Well the more likely reason for that is that the exploit doesn't work if you have the LANG env var set. The US is the primary place where it wouldn't be set and hence where the malware would be active.
Does sshd normally run with any LANG env set when it’s run as a daemon?
Does that mean setting a Lang environment variable is a mitigation?
My understanding was the opposite. Two examples I found where backdoor is working are:

  env -i LANG=en_US.UTF-8 /usr/sbin/sshd -D
  env -i LANG=C /usr/sbin/sshd -h
Commits had a UTC +8 timestamp, so most likely China or possibly Russia unless Australia or Taiwan decided to do something really weird. Probably not DPRK.
People thinking like you still astonishes me. We are talking about someone who is able to build a backdoor like this, and be so careless of:

- using a name that reveals their nationality?

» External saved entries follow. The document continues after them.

Lemma addTransition_then_lookup_witness :
  ["fan1_on"%string; "temp_drop"%string] ≠ [] /\
  Forall (fun e => e ∈ _events (fan_model false)) ["fan1_on"%string; "temp_drop"%string] /\
  is_Some (py_index (_transitions (fan_model false)) 0) /\
  exists m',
    addTransition 0 ["fan1_on"%string; "temp_drop"%string] 3 (fan_model false)
    = Return tt m' /\
    getTransition 0 "fan1_on" m' = Return 1 m' /\
    getTransition 0 "temp_drop" m' = Return 3 m' /\
    getTransition 0 "no_event" m' = Return (-1) m'.
Proof.
  assert (Hne : ["fan1_on"%string; "temp_drop"%string] ≠ []) by discriminate.
  assert (Hev : Forall (fun e => e ∈ _events (fan_model false))
                       ["fan1_on"%string; "temp_drop"%string])
    by (constructor; [compute_done|]; constructor; [compute_done|]; constructor).
  assert (Hidx : is_Some (py_index (_transitions (fan_model false)) 0))
    by (vm_compute; eauto).
  refine (conj Hne (conj Hev (conj Hidx _))).
  destruct (addTransition_then_lookup 0 3 ["fan1_on"%string; "temp_drop"%string]
              (fan_model false) Hne Hev Hidx) as (m' & E & Hlookup).
  exists m'. split; [exact E|].
  split; [|split]; rewrite Hlookup; vm_compute; reflexivity.
Defined.

(** X7: a source state outside [-len, len) of the table makes
    [addTransition] raise [IndexError] at its first (registered) event and
    leave the engine as it was. *)
Theorem addTransition_index_error fromState event events toState m :
  event ∈ _events m ->
  fromState < - Z.of_nat (length (_transitions m))
  \/ Z.of_nat (length (_transitions m)) <= fromState ->
  addTransition fromState (event :: events) toState m = Raise IndexError m.
Proof.
  intros He Hout. simpl. unfold bind at 1, addTransition_body.
  unfold bind at 1, self. rewrite bool_decide_eq_true_2 by done.
  unfold bind at 1, transitions_getitem. run.
  unfold py_index. by rewrite !bool_decide_eq_false_2 by lia.
Qed.

Lemma addTransition_index_error_witness :
  ("no_event"%string ∈ _events (__init__ 4 quiet false)) /\
  (4 < - Z.of_nat (length (_transitions (__init__ 4 quiet false)))
   \/ Z.of_nat (length (_transitions (__init__ 4 quiet false))) <= 4) /\
  addTransition 4 ["no_event"%string] 0 (__init__ 4 quiet false)
  = Raise IndexError (__init__ 4 quiet false).
Proof.
  assert (He : "no_event"%string ∈ _events (__init__ 4 quiet false)) by compute_done.
  assert (Hout : 4 < - Z.of_nat (length (_transitions (__init__ 4 quiet false)))
                 \/ Z.of_nat (length (_transitions (__init__ 4 quiet false))) <= 4)
    by (right; vm_compute; discriminate).
  refine (conj He (conj Hout _)).
  exact (addTransition_index_error 4 "no_event" [] 0 (__init__ 4 quiet false) He Hout).
Defined.



Section Elsewhere.
Variables (fromState toState other : Z) (k j : nat) (lj : loc) (c : row).

Lemma addTransition_body_apart event m :
  j ≠ k ->
  event ∈ _events m ->
  rows_apart fromState other k j lj c m ->
  exists m',
    addTransition_body fromState event toState m = Return tt m' /\
    _events m' = _events m /\
    rows_apart fromState other k j lj c m'.
Proof.
  intros Hjk He (Hk & Ho & Hj & Hc & Hne).
  pose proof (py_index_lt _ _ _ Hk) as Hlt.
  pose proof (lookup_lt_Some _ _ _ Hc) as Hlj.
  destruct (lookup_lt_is_Some_2 _ _ Hlt) as [r Hr].
  unfold addTransition_body.
  unfold bind at 1, self. rewrite bool_decide_eq_true_2 by done.
  step (transitions_getitem_at _ _ _ _ Hk Hr).
  assert (Hfresh :
    py_not r m = Return true m ->
    exists m',
      (empty <- py_not r;;
       when empty (l <- new_list [];; transitions_setitem fromState (Some l));;
       r0 <- transitions_getitem fromState;;
       match r0 with
       | Some l => list_append l (event, toState)
       | None => raise AttributeError
       end) m = Return tt m' /\ _events m' = _events m /\ rows_apart fromState other k j lj c m').
  { intros Hnot. step Hnot. unfold when. unfold bind at 2. unfold new_list at 1. run.
    rewrite (transitions_setitem_at _ k) by done. simpl.
    rewrite (transitions_getitem_at _ k (Some (length (heap m))));
      [|by simpl; rewrite py_index_insert|by apply list_lookup_insert_eq].
    unfold list_append. run.
    eexists. split; [done|]. split; [done|]. unfold rows_apart; simpl.
    rewrite !py_index_insert.
    split; [done|]. split; [done|].
    split; [by rewrite list_lookup_insert_ne|].
    split.
    - rewrite list_lookup_insert_ne by lia. by rewrite lookup_app_l.
    - rewrite list_lookup_insert_eq by done. intros [= Heq]. lia. }
  destruct r as [l|].
  - destruct (heap m !! l) as [[|x r]|] eqn:Hl.
    + apply Hfresh. unfold py_not, deref, cells. run. unfold row in *. by rewrite Hl.
    + assert (Hnot : py_not (Some l) m = Return false m)
        by (unfold py_not, deref, cells; run; unfold row in *; by rewrite Hl).
      step Hnot. unfold when. unfold bind at 1, ret.
      step (transitions_getitem_at _ _ _ _ Hk Hr).
      unfold list_append, cells. run. unfold row in *. rewrite Hl. simpl.
      eexists. split; [done|]. split; [done|]. unfold rows_apart; simpl.
      split; [done|]. split; [done|]. split; [done|]. split; [|done].
      rewrite list_lookup_insert_ne; [done|]. intros ->. congruence.
    + apply Hfresh. unfold py_not, deref, cells. run. unfold row in *. by rewrite Hl.
  - by apply Hfresh.
Qed.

- commiting at a timezone that reveals where are they located?

Please. We have no idea who's behind this. The only legitimate question is (as usual): who benefits from this? Answer: any government on earth (most likely: USA, China, Russia, etc.)

If an attacker is so smart and patient to pull of a sneaky supply chain attack like this, I'd say he/she/they must have been quite carefully choosing the moniker and hide/obfuscate other potentially identity revealing information (afaik, there is no reliable identity information found at the moment). So by choosing a very typical Chinese name (Jia Tan), I believe this is intentially misleading/smearing. I can't believe a smart ass (potenially a state actor) would be so stupid to use his/her/their actual nationality or other information.
You can also just set TERM or any of about a dozen other env vars.
I believe that is just to disable the inclusion of the payload, the given env variable will disable the payload when it is live.
It prevents registration of the dl-audit hook, very early on. So no redirection of RSA_public_decrypt occurs.
good point; i don't want to be sensational, so i updated the headline
It should go without saying: don't rely on this.

You probably don't have 100% certainty that the RCE hasn't already dropped a secondary payload.

But do you need to also possess the trusted privkey? I wonder why the attacker would build an unauthenticated kill switch.
it's for convenience. if you are aware of the necessity of the kill switch then you can just replace the offending package.
It does not appear you need the secret key to use the kill switch.